● WORK ITEM
Copy nothing but the lines below running from the line containing "Z.land d a o c" through the line containing "LDP a b p =>", both end lines included.

Stored data
(* ===== verification/Syscall.v ===== *)
(** System call dispatch, [kernel/syscall.c], and the process system calls,
    [kernel/sysproc.c]. *)

From S2P Require Import Prelude CString Layout Kalloc Vm Sleeplock Bio Log Kernel Sched Uart Printf Console Fs Pipe File Args Sysfile Process Exec.

Section syscall.
Context `{KE : KernelEnd, PL : Platform}.

(** * kernel/sysproc.c *)

Definition sys_exit : M kernel Z :=
  n ← argint 1;
  exit n.

Definition sys_fork : M kernel Z := r ← fork; mret (u64 r).

Definition sys_wait : M kernel Z :=
  p ← argaddr 1;
  r ← wait p;
  mret (u64 r).

Definition sys_yield : M kernel Z := yield;; mret 0.

Definition sys_sbrk : M kernel Z :=
  n ← argint 1;
  p ← myproc;
  q ← the_proc p;
  r ← growproc n;
  if r <? 0 then mret (u64 (-1)) else mret (p_size q).

(** The loop of [sys_sleep]: tested again each time the process wakes. *)
Definition sleep_ticks (ticks0 n : Z) : M kernel Z :=
  t ← gets k_ticks;
  if u32 (t - ticks0) <? u32 n then
    p ← myproc;
    k ← killed p;
    if ctrue k then mret (u64 (-1)) else sleep ChanTicks
  else mret 0.

Definition sys_sleep : M kernel Z :=
  n ← argint 1;
  ticks0 ← gets k_ticks;
  sleep_ticks ticks0 n.

Definition sys_getpid : M kernel Z :=
  p ← myproc;
  q ← the_proc p;
  mret (u64 (p_pid q)).

Definition sys_procdump : M kernel Z := procdump;; mret 0.

Definition sys_kill : M kernel Z :=
  pid ← argint 1;
  r ← kill pid;
  mret (u64 r).

Definition sys_uptime : M kernel Z := gets k_ticks.

(** * kernel/syscall.c *)

(** The results of the file system calls as [uint64]. *)
Definition ret64 (m : M kernel Z) : M kernel Z := r ← m; mret (u64 r).

Definition syscalls : list (M kernel Z) :=
  [ sys_exit; ret64 sys_exec; ret64 sys_write; ret64 sys_open; ret64 sys_mknod; ret64 sys_dup;
    sys_fork; sys_wait; sys_yield; ret64 sys_read; ret64 sys_chdir; ret64 sys_close; sys_sbrk;
    ret64 sys_fstat; ret64 sys_mkdir; ret64 sys_unlink; sys_sleep; ret64 sys_pipe; sys_getpid;
    sys_procdump; sys_kill; ret64 sys_link; sys_uptime ].

Definition NSYSCALLS : Z := Z.of_nat (length syscalls).

Definition syscall : M kernel unit :=
  p ← myproc;
  num ← tf_get p (TF_X 0);
  if (0 <=? num) && (num <=? NSYSCALLS) then
    match syscalls !! Z.to_nat num with
    | None => undefined "syscalls"
    | Some f =>
        ret ← f;
        tf_set p (TF_X 0) ret
    end
  else
    q ← the_proc p;
    printf (chars "%d %s: syscall %d not implemented!" ++ nl)
      [AWord (p_pid q); AStr (Some (c_string (p_name q))); AWord num];;
    tf_set p (TF_X 0) (u64 (-1)).
End syscall.
(* ===== verification/Boot.v ===== *)
(** Booting: [virtio_disk_init] of [kernel/virtio_disk.c] and [start] of
    [kernel/start.c].

    [start] is taken from the point where the uninitialised data has been
    cleared; the vector base register has an address below 0 in the trace of
    device accesses.  The theorem follows the first CPU from there to the
    scheduler. *)

From stdpp Require Import gmap.
From S2P Require Import Prelude CString Layout Kalloc Vm VmTables VmOps VmExample VmCopy Sleeplock Bio Log LogSafe Kernel UserMem Sched Uart KernelExample Printf Console Fs FsPath FsTx FsAlloc FsIo FsInode FsDisk FsFile FsDir Pipe File Args Sysfile Process Exec Syscall Trap Virtio.

(** * kernel/virtio_disk.c *)

Definition MMIO_BASE : Z := 0x0a000000.
Definition VIRTIO_MMIO_MAGIC_VALUE : Z := 0x000.
Definition VIRTIO_MMIO_VERSION : Z := 0x004.
Definition VIRTIO_MMIO_DEVICE_ID : Z := 0x008.
Definition VIRTIO_MMIO_VENDOR_ID : Z := 0x00c.
Definition VIRTIO_MMIO_DEVICE_FEATURES : Z := 0x010.
Definition VIRTIO_MMIO_DRIVER_FEATURES : Z := 0x020.
Definition VIRTIO_MMIO_QUEUE_SEL : Z := 0x030.
Definition VIRTIO_MMIO_QUEUE_NUM_MAX : Z := 0x034.
Definition VIRTIO_MMIO_QUEUE_NUM : Z := 0x038.
Definition VIRTIO_MMIO_QUEUE_READY : Z := 0x044.
Definition VIRTIO_MMIO_STATUS : Z := 0x070.
Definition VIRTIO_MMIO_QUEUE_DESC_LOW : Z := 0x080.
Definition VIRTIO_MMIO_QUEUE_DESC_HIGH : Z := 0x084.
Definition VIRTIO_MMIO_DRIVER_DESC_LOW : Z := 0x090.
Definition VIRTIO_MMIO_DRIVER_DESC_HIGH : Z := 0x094.
Definition VIRTIO_MMIO_DEVICE_DESC_LOW : Z := 0x0a0.
Definition VIRTIO_MMIO_DEVICE_DESC_HIGH : Z := 0x0a4.
Definition VIRTIO_CONFIG_S_ACKNOWLEDGE : Z := 1.
Definition VIRTIO_CONFIG_S_DRIVER : Z := 2.
Definition VIRTIO_CONFIG_S_DRIVER_OK : Z := 4.
Definition VIRTIO_CONFIG_S_FEATURES_OK : Z := 8.
Definition VIRTIO_BLK_F_RO : Z := 5.
Definition VIRTIO_BLK_F_SCSI : Z := 7.
Definition VIRTIO_BLK_F_CONFIG_WCE : Z := 11.
Definition VIRTIO_BLK_F_MQ : Z := 12.
Definition VIRTIO_F_ANY_LAYOUT : Z := 27.
Definition VIRTIO_RING_F_INDIRECT_DESC : Z := 28.
Definition VIRTIO_RING_F_EVENT_IDX : Z := 29.

(** [R(r)] of the disk; the registers are 32 bits wide. *)
Definition VR (r : Z) : Z := u64 (KERN_BASE + MMIO_BASE + r).

(** The fields of [struct disk] that are set: the three pages and [free]. *)
Record rings : Type := Rings { rg_desc : Z; rg_avail : Z; rg_used : Z; rg_free : list Z }.

Section boot.
Context `{KE : KernelEnd, PL : Platform}.
(* ===== verification/Arm.v ===== *)
(** The part of AArch64 that the assembly files of the kernel and of the user
    library use: general registers, stack pointers, system registers and the
    instructions that move words between them and memory.

    Memory is seen through virtual addresses.  An instruction sequence is run
    as a whole: the program counter is kept only where control leaves it, at
    branches to C code, at exceptions and at their return.  [SP] is the stack
    pointer of the current exception level; the kernel runs at EL1 with its
    own.  Accesses are not checked for alignment. *)

From stdpp Require Import functions.
From S2P Require Import Prelude CString.

Inductive reg : Type := X (n : nat) | SP.

#[export] Instance reg_eq_dec : EqDecision reg.
Proof. solve_decision. Defined.

Inductive sysreg : Type :=
  | CurrentEL | ESR_EL1 | ELR_EL1 | SPSR_EL1 | SP_EL0
  | ELR_EL2 | SPSR_EL2 | HCR_EL2 | ELR_EL3 | SPSR_EL3 | SCR_EL3
  | SCTLR_EL1 | TCR_EL1 | MAIR_EL1 | TTBR0_EL1 | TTBR1_EL1 | MPIDR_EL1.

#[export] Instance sysreg_eq_dec : EqDecision sysreg.
Proof. solve_decision. Defined.

(** [c_sp0] and [c_sp1] are the stack pointers of EL0 and EL1. *)
Record cpu : Type := mk_cpu {
  c_x : nat -> Z;
  c_sp0 : Z;
  c_sp1 : Z;
  c_sys : sysreg -> Z;
  c_pstate : Z;
  c_pc : Z;
  c_mem : mem;
}.

Definition c_el (c : cpu) : Z := Z.land (Z.shiftr (c_pstate c) 2) 3.

Definition set_x (f : (nat -> Z) -> nat -> Z) (c : cpu) : cpu :=
  mk_cpu (f (c_x c)) (c_sp0 c) (c_sp1 c) (c_sys c) (c_pstate c) (c_pc c) (c_mem c).
Definition set_sp0 (v : Z) (c : cpu) : cpu :=
  mk_cpu (c_x c) v (c_sp1 c) (c_sys c) (c_pstate c) (c_pc c) (c_mem c).
Definition set_sp1 (v : Z) (c : cpu) : cpu :=
  mk_cpu (c_x c) (c_sp0 c) v (c_sys c) (c_pstate c) (c_pc c) (c_mem c).
Definition set_sys (r : sysreg) (v : Z) (c : cpu) : cpu :=
  mk_cpu (c_x c) (c_sp0 c) (c_sp1 c) (<[r := v]> (c_sys c)) (c_pstate c) (c_pc c) (c_mem c).
Definition set_pstate (v : Z) (c : cpu) : cpu :=
  mk_cpu (c_x c) (c_sp0 c) (c_sp1 c) (c_sys c) v (c_pc c) (c_mem c).
Definition set_pc (v : Z) (c : cpu) : cpu :=
  mk_cpu (c_x c) (c_sp0 c) (c_sp1 c) (c_sys c) (c_pstate c) v (c_mem c).
Definition set_cmem (f : mem -> mem) (c : cpu) : cpu :=
  mk_cpu (c_x c) (c_sp0 c) (c_sp1 c) (c_sys c) (c_pstate c) (c_pc c) (f (c_mem c)).

Definition get_reg (r : reg) (c : cpu) : Z :=
  match r with
  | X n => c_x c n
  | SP => if c_el c =? 0 then c_sp0 c else c_sp1 c
  end.

Definition set_reg (r : reg) (v : Z) (c : cpu) : cpu :=
  match r with
  | X n => set_x (<[n := v]>) c
  | SP => if c_el c =? 0 then set_sp0 v c else set_sp1 v c
  end.

Inductive operand : Type := Imm (v : Z) | Reg (r : reg).

(** [[r, #off]], [[r, #off]!] and [[r], #off]. *)
Inductive address : Type := Off (r : reg) (off : Z) | Pre (r : reg) (off : Z) | Post (r : reg) (off : Z).

Inductive instr : Type :=
  | MOV (d : reg) (o : operand)
  | ADD (d a : reg) (o : operand)
  | SUB (d a : reg) (o : operand)
  | MUL (d a : reg) (o : operand)
  | AND (d a : reg) (o : operand)
  | ORR (d a : reg) (o : operand)
  | LSR (d a : reg) (o : operand)
  | STR (a : reg) (p : address)
  | LDR (a : reg) (p : address)
  | STP (a b : reg) (p : address)
  | LDP (a b : reg) (p : address)
  | MRS (d : reg) (s : sysreg)
  | MSR (s : sysreg) (a : reg).

Definition val (o : operand) (c : cpu) : Z :=
  match o with Imm v => v | Reg r => get_reg r c end.

(** The address of an access, and the write-back to the base register. *)
Definition target (p : address) (c : cpu) : Z :=
  match p with
  | Off r off | Pre r off => u64 (get_reg r c + off)
  | Post r off => get_reg r c
  end.

Definition writeback (p : address) (base : Z) (c : cpu) : cpu :=
  match p with
  | Off r off => c
  | Pre r off | Post r off => set_reg r (u64 (base + off)) c
  end.

Definition base_of (p : address) (c : cpu) : Z :=
  match p with Off r _ | Pre r _ | Post r _ => get_reg r c end.

Definition op2 (f : Z -> Z -> Z) (d a : reg) (o : operand) (c : cpu) : cpu :=
  set_reg d (u64 (f (get_reg a c) (val o c))) c.

Definition exec1 (i : instr) (c : cpu) : cpu :=
  match i with
  | MOV d o => set_reg d (val o c) c
  | ADD d a o => op2 Z.add d a o c
  | SUB d a o => op2 Z.sub d a o c
  | MUL d a o => op2 Z.mul d a o c
  | AND d a o => op2 Z.land d a o c
  | ORR d a o => op2 Z.lor d a o c
  | LSR d a o => op2 Z.shiftr d a o c
  | STR a p => writeback p (base_of p c) (set_cmem (fun m => store64 m (target p c) (get_reg a c)) c)
  | LDR a p => writeback p (base_of p c) (set_reg a (load64 (c_mem c) (target p c)) c)
  | STP a b p =>
      writeback p (base_of p c)
        (set_cmem (fun m => store64 (store64 m (target p c) (get_reg a c)) (u64 (target p c + 8)) (get_reg b c)) c)
  | LDP a b p =>
      writeback p (base_of p c)
        (set_reg b (load64 (c_mem c) (u64 (target p c + 8))) (set_reg a (load64 (c_mem c) (target p c)) c))
  | MRS d s => set_reg d (match s with SP_EL0 => c_sp0 c | CurrentEL => Z.shiftl (c_el c) 2 | _ => c_sys c s end) c
  | MSR s a => match s with SP_EL0 => set_sp0 (get_reg a c) c | _ => set_sys s (get_reg a c) c end
  end.

Definition exec (l : list instr) (c : cpu) : cpu := foldl (fun c i => exec1 i c) c l.

(** An exception taken to EL1, with its syndrome and its return address, and
    the return from it. *)
Definition EL1h_masked : Z := 0x3c5.

Definition take_exception (esr ret : Z) (c : cpu) : cpu :=
  set_pstate (Z.lor (Z.land (c_pstate c) 0xf0000000) EL1h_masked)
    (set_sys SPSR_EL1 (c_pstate c) (set_sys ELR_EL1 ret (set_sys ESR_EL1 esr c))).

Definition eret_with (elr spsr : sysreg) (c : cpu) : cpu := set_pc (c_sys c elr) (set_pstate (c_sys c spsr) c).

Definition eret : cpu -> cpu := eret_with ELR_EL1 SPSR_EL1.

(** The registers hold 64-bit words, the memory bytes. *)
Record words_ok (c : cpu) : Prop := {
  wo_x : forall i, 0 <= c_x c i < 2 ^ 64;
  wo_sp0 : 0 <= c_sp0 c < 2 ^ 64;
  wo_sp1 : 0 <= c_sp1 c < 2 ^ 64;
  wo_sys : forall r, 0 <= c_sys c r < 2 ^ 64;
  wo_mem : bytes_ok (c_mem c);
}.

Lemma exception_el esr ret c : c_el (take_exception esr ret c) = 1.
Proof.
  unfold c_el, take_exception, EL1h_masked. cbn [c_pstate set_pstate set_sys].
  rewrite Z.shiftr_lor, Z.shiftr_land, Z.land_lor_distr_l, <- Z.land_assoc. change (Z.land (0xf0000000 ≫ 2) 3) with 0.
  by rewrite Z.land_0_r.
Qed.

Lemma exception_ok esr ret c :
  words_ok c -> 0 <= c_pstate c < 2 ^ 64 -> 0 <= esr < 2 ^ 64 -> 0 <= ret < 2 ^ 64 -> words_ok (take_exception esr ret c).
Proof.
  intros [W1 W2 W3 W4 W5] Hp He Hr. split; [done..| |done]. intros r. cbn [take_exception set_pstate set_sys c_sys].
  destruct (decide (r = SPSR_EL1)) as [->|]; [by rewrite fn_lookup_insert|]. rewrite fn_lookup_insert_ne by done.
  destruct (decide (r = ELR_EL1)) as [->|]; [by rewrite fn_lookup_insert|]. rewrite fn_lookup_insert_ne by done.
  destruct (decide (r = ESR_EL1)) as [->|]; [by rewrite fn_lookup_insert|]. by rewrite fn_lookup_insert_ne.
Qed.

(** What is not a register of the current level. *)
Definition same_rest (c c' : cpu) : Prop :=
  c_pstate c' = c_pstate c /\ c_sys c' = c_sys c /\ c_pc c' = c_pc c /\
  (if c_el c =? 0 then c_sp1 c' = c_sp1 c else c_sp0 c' = c_sp0 c).

Lemma same_rest_el c c' : same_rest c c' -> c_el c' = c_el c.
Proof. unfold c_el. by intros (-> & _). Qed.

Lemma same_rest_refl c : same_rest c c.
Proof. unfold same_rest. by destruct (_ =? 0). Qed.

Lemma same_rest_trans c1 c2 c3 : same_rest c1 c2 -> same_rest c2 c3 -> same_rest c1 c3.
Proof.
  intros H H'. pose proof (same_rest_el _ _ H) as E. destruct H as (? & ? & ? & ?), H' as (? & ? & ? & ?).
  unfold same_rest in *. rewrite E in *. destruct (_ =? 0); split_and!; congruence.
Qed.

Lemma get_set_eq r v c : get_reg r (set_reg r v c) = v.
Proof.
  destruct r as [n|]; simpl; [apply fn_lookup_insert|]. destruct (c_el c =? 0) eqn:E; unfold c_el in *; simpl; by rewrite E.
Qed.

Lemma get_set_ne r r' v c : r <> r' -> get_reg r' (set_reg r v c) = get_reg r' c.
Proof.
  intros Hne. destruct r as [n|], r' as [n'|]; simpl; [|done| |done].
  - apply fn_lookup_insert_ne. congruence.
  - by destruct (c_el c =? 0).
Qed.

Lemma set_reg_rest r v c : same_rest c (set_reg r v c).
Proof. unfold same_rest. destruct r; simpl; [by destruct (_ =? 0)|]. by destruct (c_el c =? 0). Qed.

Lemma set_cmem_rest f c : same_rest c (set_cmem f c).
Proof. unfold same_rest. simpl. by destruct (_ =? 0). Qed.

Lemma set_reg_mem r v c : c_mem (set_reg r v c) = c_mem c.
Proof. destruct r; simpl; [done|]. by destruct (_ =? 0). Qed.

Lemma get_set_cmem r f c : get_reg r (set_cmem f c) = get_reg r c.
Proof. by destruct r. Qed.

(** Pushing the pairs [x(lo), x(lo+1)], ... below the address in [b], the last
    pair first; and loading them again. *)
Definition pushes (b : reg) (lo n : nat) : list instr :=
  (fun i => STP (X (lo + 2 * i)) (X (lo + 2 * i + 1)) (Pre b (-16))) <$> rev (seq 0 n).

Definition pops (b : nat) (lo n : nat) : list instr :=
  (fun i => LDP (X (lo + 2 * i)) (X (lo + 2 * i + 1)) (Post (X b) 16)) <$> seq 0 n.

Fixpoint push_mem (x : nat -> Z) (lo n : nat) (top : Z) (m : mem) : mem :=
  match n with
  | O => m
  | S n' =>
      push_mem x lo n' (top - 16)
        (store64 (store64 m (top - 16) (x (lo + 2 * n')%nat)) (top - 8) (x (lo + 2 * n' + 1)%nat))
  end.

Lemma pushes_S b lo n : pushes b lo (S n) = STP (X (lo + 2 * n)) (X (lo + 2 * n + 1)) (Pre b (-16)) :: pushes b lo n.
Proof. unfold pushes. rewrite seq_S, rev_app_distr. done. Qed.

Lemma push_mem_ext x x' lo n top m :
  (forall i, (lo <= i < lo + 2 * n)%nat -> x i = x' i) -> push_mem x lo n top m = push_mem x' lo n top m.
Proof.
  revert top m. induction n as [|n IH]; intros top m H; simpl; [done|]. rewrite !H by lia. apply IH. intros. apply H. lia.
Qed.

Lemma push_mem_out x lo n top m a : a < top - 16 * Z.of_nat n \/ top <= a -> push_mem x lo n top m a = m a.
Proof.
  revert top m. induction n as [|n IH]; intros top m H; simpl; [done|]. rewrite IH by lia. rewrite !store64_out by lia. done.
Qed.

Lemma push_mem_word x lo n top m j :
  (j < 2 * n)%nat -> (forall i, 0 <= x i < 2 ^ 64) ->
  load64 (push_mem x lo n top m) (top - 16 * Z.of_nat n + 8 * Z.of_nat j) = x (lo + j)%nat.
Proof.
  intros Hj Hx. revert top m. induction n as [|n IH]; intros top m; [lia|]. cbn [push_mem].
  replace (top - 16 * Z.of_nat (S n)) with (top - 16 - 16 * Z.of_nat n) by lia.
  destruct (decide (j < 2 * n)%nat) as [Hlt|Hge]; [by apply IH|].
  erewrite load64_ext by (intros a Ha; apply push_mem_out; lia).
  assert (j = 2 * n \/ j = 2 * n + 1)%nat as [-> | ->] by lia.
  - rewrite load64_store64_ne by lia. replace (_ + 8 * _) with (top - 16) by lia.
    rewrite load64_store64_eq. unfold u64. by rewrite Z.mod_small.
  - replace (_ + 8 * _) with (top - 8) by lia. rewrite load64_store64_eq. unfold u64. rewrite Z.mod_small by done. f_equal. lia.
Qed.

Lemma push_mem_ok x lo n top m : bytes_ok m -> bytes_ok (push_mem x lo n top m).
Proof. revert top m. induction n as [|n IH]; intros top m H; simpl; [done|]. by apply IH, store64_ok, store64_ok. Qed.

Lemma exec_cons i l c : exec (i :: l) c = exec l (exec1 i c).
Proof. done. Qed.

Lemma exec_app l1 l2 c : exec (l1 ++ l2) c = exec l2 (exec l1 c).
Proof. apply foldl_app. Qed.

(** One push. *)
Lemma exec_stp_pre a b r c :
  16 <= get_reg r c < 2 ^ 64 -> X a <> r -> X b <> r ->
  let c' := exec1 (STP (X a) (X b) (Pre r (-16))) c in
  get_reg r c' = get_reg r c - 16 /\ (forall r', r' <> r -> get_reg r' c' = get_reg r' c) /\
  c_mem c' = store64 (store64 (c_mem c) (get_reg r c - 16) (c_x c a)) (get_reg r c - 8) (c_x c b) /\ same_rest c c'.
Proof.
  intros Hr Ha Hb c'. subst c'. cbn [exec1 writeback base_of target]. rewrite get_set_eq.
  rewrite !(u64_small (_ + -16)) by lia. split_and!.
  - lia.
  - intros r' Hne. rewrite get_set_ne by done. apply get_set_cmem.
  - rewrite set_reg_mem. cbn [set_cmem c_mem get_reg]. rewrite u64_small by lia. do 2 f_equal; lia.
  - eapply same_rest_trans; [apply set_cmem_rest|apply set_reg_rest].
Qed.

Lemma exec_pushes r lo n c :
  16 * Z.of_nat n <= get_reg r c < 2 ^ 64 -> (forall i, (lo <= i < lo + 2 * n)%nat -> X i <> r) ->
  let c' := exec (pushes r lo n) c in
  get_reg r c' = get_reg r c - 16 * Z.of_nat n /\ (forall r', r' <> r -> get_reg r' c' = get_reg r' c) /\
  c_mem c' = push_mem (c_x c) lo n (get_reg r c) (c_mem c) /\ same_rest c c'.
Proof.
  revert c. induction n as [|n IH]; intros c Hr Hn c'.
  - subst c'. simpl. split_and!; [lia|done|done|apply same_rest_refl].
  - subst c'. rewrite pushes_S, exec_cons.
    destruct (exec_stp_pre (lo + 2 * n) (lo + 2 * n + 1) r c) as (A1 & A2 & A3 & A4); [lia|apply Hn; lia|apply Hn; lia|].
    set (c1 := exec1 _ c) in *. destruct (IH c1) as (B1 & B2 & B3 & B4); [lia|intros; apply Hn; lia|].
    split_and!.
    + rewrite B1. lia.
    + intros r' Hne. by rewrite B2, A2.
    + rewrite B3, A3, A1. cbn [push_mem]. apply push_mem_ext. intros i Hi. apply (A2 (X i)). apply Hn. lia.
    + by eapply same_rest_trans.
Qed.

(** One load of a pair. *)
Lemma exec_ldp_post a b r c :
  0 <= c_x c r -> c_x c r + 16 < 2 ^ 64 -> a <> r -> b <> r -> a <> b ->
  let c' := exec1 (LDP (X a) (X b) (Post (X r) 16)) c in
  c_x c' r = c_x c r + 16 /\ c_x c' a = load64 (c_mem c) (c_x c r) /\ c_x c' b = load64 (c_mem c) (c_x c r + 8) /\
  (forall i, i <> r -> i <> a -> i <> b -> c_x c' i = c_x c i) /\ get_reg SP c' = get_reg SP c /\
  c_mem c' = c_mem c /\ same_rest c c'.
Proof.
  intros H0 H1 Ha Hb Hab c'. subst c'. cbn [exec1 writeback base_of target set_reg set_x c_x c_mem get_reg].
  rewrite !u64_small by lia. rewrite fn_lookup_insert, !fn_lookup_insert_ne, fn_lookup_insert by congruence.
  rewrite fn_lookup_insert_ne, fn_lookup_insert by congruence. split_and!; try done.
  - intros i H2 H3 H4. by rewrite !fn_lookup_insert_ne by congruence.
  - unfold same_rest. simpl. by destruct (_ =? 0).
Qed.

Lemma pops_S b lo n :
  pops b lo (S n) = LDP (X lo) (X (lo + 1)) (Post (X b) 16) :: pops b (lo + 2) n.
Proof.
  unfold pops. cbn [seq fmap list_fmap]. f_equal; [f_equal; f_equal; lia|].
  rewrite <- fmap_S_seq, <- list_fmap_compose. apply list_fmap_ext. intros i j _. unfold compose. do 2 f_equal; lia.
Qed.

Lemma exec_pops r lo n c :
  0 <= c_x c r -> c_x c r + 16 * Z.of_nat n < 2 ^ 64 -> ~ (lo <= r < lo + 2 * n)%nat ->
  let c' := exec (pops r lo n) c in
  c_x c' r = c_x c r + 16 * Z.of_nat n /\
  (forall j, (j < 2 * n)%nat -> c_x c' (lo + j)%nat = load64 (c_mem c) (c_x c r + 8 * Z.of_nat j)) /\
  (forall i, i <> r -> ~ (lo <= i < lo + 2 * n)%nat -> c_x c' i = c_x c i) /\
  get_reg SP c' = get_reg SP c /\ c_mem c' = c_mem c /\ same_rest c c'.
Proof.
  revert lo c. induction n as [|n IH]; intros lo c H0 H1 Hr c'.
  - subst c'. simpl. split_and!; [lia|lia|done|done|done|apply same_rest_refl].
  - subst c'. rewrite pops_S, exec_cons.
    destruct (exec_ldp_post lo (lo + 1) r c) as (A1 & A2 & A3 & A4 & A5 & A6 & A7); [lia..|].
    set (c1 := exec1 _ c) in *. destruct (IH (lo + 2)%nat c1) as (B1 & B2 & B3 & B4 & B5 & B6); [lia..|]. split_and!.
    + lia.
    + intros j Hj. destruct (decide (j < 2)%nat) as [Hlt|Hge].
      * rewrite B3 by lia. assert (j = 0 \/ j = 1)%nat as [-> | ->] by lia.
        -- rewrite Nat.add_0_r, A2. f_equal. lia.
        -- rewrite A3. f_equal. 
      * replace (lo + j)%nat with (lo + 2 + (j - 2))%nat by lia. rewrite B2, A6, A1 by lia. f_equal. lia.
    + intros i Hi Hn. rewrite B3, A4 by lia. done.
    + by rewrite B4.
    + by rewrite B5.
    + eapply same_rest_trans; [exact A7|exact B6].
Qed.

● WRITTEN REPLY
  | AND d a o => op2 Z.land d a o c
  | ORR d a o => op2 Z.lor d a o c
  | LSR d a o => op2 Z.shiftr d a o c
  | STR a p => writeback p (base_of p c) (set_cmem (fun m => store64 m (target p c) (get_reg a c)) c)
  | LDR a p => writeback p (base_of p c) (set_reg a (load64 (c_mem c) (target p c)) c)
  | STP a b p =>
      writeback p (base_of p c)
        (set_cmem (fun m => store64 (store64 m (target p c) (get_reg a c)) (u64 (target p c + 8)) (get_reg b c)) c)
  | LDP a b p =>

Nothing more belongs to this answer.